Their paths, and their dreams, led them to Grenada not long ago, and on Sunday, the St. George’s University 2016 graduating class convened once again at David Geffen Hall at Lincoln Center in New York City to celebrate the end of one journey and the beginning of another.
“You persevered and you did what you had to do and then some,” Dr. Modica said. “You have my utmost respect and admiration, and everyone in this room feels the same way about you.”
Attending his first commencement ceremony since being appointed University President and CEO, Dr. G. Richard Olds explained how physicians are viewed as heroes in countries around the world, not for their treatment of individuals but for the steps taken to address bigger challenges.
“You are now very well-trained physicians and will go on to wonderful professional careers,” Dr. Olds said. “However, remember that what we do as physicians only represents about 10 percent of the determinants of health. There is far more to health than what we do as professionals, and we must make sure we too are a part of improving the health of all humanity. I congratulate you on becoming physicians today, but I also hope that we are graduating some heroes today as well.”
The 2016 class will set off for residency this summer, but not before gathering once more in New York City, where they joined a network of more than 14,000 physician graduates from St. George’s University.
“It’s great to be here and be around so many bright minds who worked just as hard as you,” said Seth Garrett, MD SGU ‘16. “I feel a sense of accomplishment and relief to a degree. Now we can move forward and actually start the really hard work in residency.”
Dr. Garrett looks forward to beginning his family medicine residency at Baptist Outreach Services in Montgomery, AL. In addition to treating community members, he hopes to use his background in information technology to assist with the efficiency of electronic health records systems.
“I knew people who had gone to SGU and had been successful, and I knew it was a good path,” Dr. Garrett said. “I’m convinced that SGU is the only path that I could have taken to be where I am today. I would do it all over again.”
Natasha Singh, MD SGU ’16, of California is “ecstatic” to be returning home for residency, having accepted an internal medicine position at the University of California, San Francisco’s Fresno location, her top-choice program.
“I’m proud of everyone here – we all made it, we’re all happy, we all graduated,” she said. “For me, I don’t regret going to SGU. I worked really hard, and I’m glad that my efforts paid off. I’m going to a program that I’m more than happy with.”

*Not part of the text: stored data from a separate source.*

(** The status a STOP writes. *)
Local Abbreviation stopped st :=
  (app.dict_update (app.spray_status st) (list_to_map [
     ("is_spraying", VBool false);
     ("last_command", VStr "STOP")
   ])).

Lemma control_spray_start_state
    (d : gmap string pyval) (cmd now : string) (st : app.state) (safe : bool) :
  command_field d = VStr cmd ->
  str_upper cmd = "START" ->
  chained_le 40 (resolved_moisture d st) 70 = Ok safe ->
  let out := control_spray (VDict d) now st in
  app.status (fst out) = (if safe then 200%Z else 403%Z) /\
  snd out =
    {| app.latest_sensor_data := app.latest_sensor_data st;
       app.spray_status :=
         if safe then started d now st
         else <["last_command" := VStr "REJECTED"]> (app.spray_status st) |}.
Proof.
  intros Hcmd Hup Hsafe out. subst out.
  unfold app.control_spray, app.dict_get, app.upper. cbn [bind].
  fold (command_field d). rewrite Hcmd. cbn [bind]. rewrite Hup.
  fold (resolved_moisture d st). rewrite Hsafe.
  destruct safe; split; reflexivity.
Qed.

Lemma control_spray_stop_state
    (d : gmap string pyval) (cmd now : string) (st : app.state) (safe : bool) :
  command_field d = VStr cmd ->
  str_upper cmd = "STOP" ->
  chained_le 40 (resolved_moisture d st) 70 = Ok safe ->
  let out := control_spray (VDict d) now st in
  app.status (fst out) = 200%Z /\
  snd out =
    {| app.latest_sensor_data := app.latest_sensor_data st;
       app.spray_status := stopped st |}.
Proof.
  intros Hcmd Hup Hsafe out. subst out.
  unfold app.control_spray, app.dict_get, app.upper. cbn [bind].
  fold (command_field d). rewrite Hcmd. cbn [bind]. rewrite Hup.
  fold (resolved_moisture d st). rewrite Hsafe.
  split; reflexivity.
Qed.

(** A command that is neither START nor STOP once upper-cased. *)
Lemma control_spray_invalid
    (d : gmap string pyval) (cmd now : string) (st : app.state) :
  command_field d = VStr cmd ->
  str_upper cmd <> "START" ->
  str_upper cmd <> "STOP" ->
  control_spray (VDict d) now st =
    ({| app.body := {[ "error" := VStr "Invalid command. Use START or STOP" ]};
        app.status := 400 |}, st).
Proof.
  intros Hcmd H1 H2.
  unfold app.control_spray, app.dict_get, app.upper. cbn [bind].
  fold (command_field d). rewrite Hcmd. cbn [bind].
  apply String.eqb_neq in H1, H2. rewrite H1, H2. reflexivity.
Qed.

(** A body no command can be read from raises [AttributeError]. *)
Lemma control_spray_unreadable
    (data : pyval) (now : string) (st : app.state) :
  unreadable_command data ->
  control_spray data now st =
    ({| app.body := {[ "error" := VStr (py_str_exc AttributeError) ]};
        app.status := 500 |}, st).
Proof.
  unfold unreadable_command, app.control_spray, app.dict_get, app.upper.
  destruct data as [| | | | |d]; try reflexivity.
  cbn [bind]. fold (command_field d).
  destruct (command_field d); (reflexivity || contradiction).
Qed.

(** With a moisture that stands for no number, a START or a STOP raises
    at the comparison. *)
Lemma control_spray_unordered
    (d : gmap string pyval) (cmd now : string) (st : app.state) :
  command_field d = VStr cmd ->
  str_upper cmd = "START" \/ str_upper cmd = "STOP" ->
  as_number (resolved_moisture d st) = None ->
  control_spray (VDict d) now st =
    ({| app.body := {[ "error" := VStr (py_str_exc TypeError) ]};
        app.status := 500 |}, st).
Proof.
  intros Hcmd Hup Hnum.
  unfold app.control_spray, app.dict_get, app.upper. cbn [bind].
  fold (command_field d). rewrite Hcmd. cbn [bind].
  fold (resolved_moisture d st).
  rewrite (chained_le_unordered 40 70 _ Hnum).
  destruct Hup as [-> | ->]; reflexivity.
Qed.

(** The four ways through [control_spray]: nothing written (400 or 500), a
    START refused, a START accepted, a STOP. *)
Lemma control_spray_paths (data : pyval) (now : string) (st : app.state) :
  let out := control_spray data now st in
  (snd out = st /\
   (app.status (fst out) = 400%Z \/ app.status (fst out) = 500%Z)) \/
  (exists d cmd m,
     data = VDict d /\ command_field d = VStr cmd /\
     str_upper cmd = "START" /\
     as_number (resolved_moisture d st) = Some m /\
     ((~ within 40 70 m /\ app.status (fst out) = 403%Z /\
       snd out =
         {| app.latest_sensor_data := app.latest_sensor_data st;
            app.spray_status :=
              <["last_command" := VStr "REJECTED"]> (app.spray_status st) |})
      \/
      (within 40 70 m /\ app.status (fst out) = 200%Z /\
       snd out =
         {| app.latest_sensor_data := app.latest_sensor_data st;
            app.spray_status := started d now st |}))) \/
  (exists d cmd m,
     data = VDict d /\ command_field d = VStr cmd /\
     str_upper cmd = "STOP" /\
     as_number (resolved_moisture d st) = Some m /\
     app.status (fst out) = 200%Z /\
     snd out =
       {| app.latest_sensor_data := app.latest_sensor_data st;
          app.spray_status := stopped st |}).
Proof.
  cbv zeta.
  assert (Hbad : unreadable_command data ->
            snd (control_spray data now st) = st /\
            (app.status (fst (control_spray data now st)) = 400%Z \/
             app.status (fst (control_spray data now st)) = 500%Z)).
  { intros H. rewrite (control_spray_unreadable data now st H). auto. }
  destruct data as [| | | | |d]; try (left; apply Hbad; exact I).
  destruct (command_field d) as [| | |cmd| |] eqn:Hcmd;
    try (left; apply Hbad; unfold unreadable_command; now rewrite Hcmd).
  clear Hbad.
  destruct (decide (str_upper cmd = "START")) as [Hstart|Hstart];
    [|destruct (decide (str_upper cmd = "STOP")) as [Hstop|Hstop]].
  - destruct (as_number (resolved_moisture d st)) as [m|] eqn:Hnum.
    + right; left. exists d, cmd, m. repeat (split; [assumption || reflexivity|]).
      destruct (chained_le_number 40 70 _ m Hnum) as [safe Hsafe].
      destruct (control_spray_start_state d cmd now st safe Hcmd Hstart Hsafe)
        as [Hs Hst].
      rewrite (chained_le_as_number 40 70 _ m Hnum) in Hsafe.
      destruct safe.
      * right. split; [now apply chained_le_true|]. now split.
      * left. split; [now apply chained_le_false|]. now split.
    + left. rewrite (control_spray_unordered d cmd now st Hcmd
                       (or_introl Hstart) Hnum). auto.
  - destruct (as_number (resolved_moisture d st)) as [m|] eqn:Hnum.
    + right; right. exists d, cmd, m.
      repeat (split; [assumption || reflexivity|]).
      destruct (chained_le_number 40 70 _ m Hnum) as [safe Hsafe].
      exact (control_spray_stop_state d cmd now st safe Hcmd Hstop Hsafe).
    + left. rewrite (control_spray_unordered d cmd now st Hcmd
                       (or_intror Hstop) Hnum). auto.
  - left. rewrite (control_spray_invalid d cmd now st Hcmd Hstart Hstop). auto.
Qed.

(** X9: a command that is neither START nor STOP once upper-cased is
    answered 400 before the moisture is compared, so whatever the moisture
    is, a number or not, and the state is left alone; a body without a
    command is read as the empty command. *)
Theorem invalid_command_is_400
    (d : gmap string pyval) (cmd now : string) (st : app.state) :
  command_field d = VStr cmd ->
  str_upper cmd <> "START" ->
  str_upper cmd <> "STOP" ->
  let out := control_spray (VDict d) now st in
  app.status (fst out) = 400%Z /\
  app.body (fst out) =
    {[ "error" := VStr "Invalid command. Use START or STOP" ]} /\
  snd out = st.
Proof.
  intros Hcmd H1 H2 out. subst out.
  rewrite (control_spray_invalid d cmd now st Hcmd H1 H2).
  repeat split.
Qed.

(** X10: a body that is not a JSON object is answered 500 by both JSON
    handlers, and so is a spray command that is not a string; the state is
    left alone. *)
Theorem unreadable_body_is_500
    (data : pyval) (now : string) (st : app.state) :
  unreadable_command data ->
  control_spray data now st =
    ({| app.body := {[ "error" := VStr (py_str_exc AttributeError) ]};
        app.status := 500 |}, st) /\
  ((forall d, data <> VDict d) ->
   app.update_sensors py_str_exc data now st =
     ({| app.body := {[ "error" := VStr (py_str_exc AttributeError) ]};
         app.status := 500 |}, st)).
Proof.
  intros Hbad. split; [now apply control_spray_unreadable|].
  intros Hno. destruct data as [| | | | |d]; try reflexivity.
  now destruct (Hno d).
Qed.

End ControlSprayPaths.

Lemma invalid_command_witness :
  let out := run_control_spray
               (VDict {[ "command" := VStr "pause" ]}) "2024-01-01T02:00:00"
               spraying in
  app.status (fst out) = 400%Z /\ snd out = spraying.
Proof.
  assert (H1 : upper_ascii "pause" <> "START") by discriminate.
  assert (H2 : upper_ascii "pause" <> "STOP") by discriminate.
  pose proof (invalid_command_is_400 mark_format upper_ascii exc_name
                {[ "command" := VStr "pause" ]} "pause" "2024-01-01T02:00:00"
                spraying eq_refl H1 H2) as H.
  cbv zeta in *. unfold run_control_spray.
  destruct H as (Hs & _ & Hst). split; [exact Hs|exact Hst].
Defined.

Lemma unreadable_body_witness :
  unreadable_command (VList []) /\
  let out := run_control_spray (VList []) "2024-01-01T02:00:00" spraying in
  app.status (fst out) = 500%Z /\ snd out = spraying.
Proof.
  split; [exact I|]. cbv zeta. unfold run_control_spray.
  rewrite (proj1 (unreadable_body_is_500 mark_format upper_ascii exc_name
                    (VList []) "2024-01-01T02:00:00" spraying I)).
  split; reflexivity.
Defined.

(** ** app.py: what a served request can change *)

Section Serving.

Variable py_format : pyval -> string.
Variable str_upper : string -> string.
Variable py_float : string -> option pynum.
Variable py_str_exc : pyexc -> string.

Local Abbreviation control_spray :=
  (app.control_spray py_format str_upper py_str_exc).
Local Abbreviation update_sensors := (app.update_sensors py_str_exc).
Local Abbreviation serve_request :=
  (serve py_format str_upper py_float py_str_exc).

She was joined at commencement by Rashad Ramkissoon, MD SGU ’16, who came to Grenada from Texas and will continue on as a family medicine resident at Virginia Tech Carilion School of Medicine in Roanoke, VA. SGU has matched more students to US residencies than any other medical school for the last six years combined, including more than 850 placements in 2016.
“Graduating is a big accomplishment, but it’s just a foundation of where you really want to be in the future,” Dr. Ramkissoon said. “SGU helped us get there. It was a blessing, an opportunity, and it really helped me grow as a person and as a physician.”
He, like all graduating class members, attended lectures held by Dr. Mary Jeanne Kreek, Senior Attending Physician and Professor of Addictive Diseases at The Rockefeller University. Dr. Kreek was bestowed an honorary Doctor of Science for her roles as visiting professor for more than 35 years and longtime member of the Windward Islands Research and Education Foundation (WINDREF) Board of Directors.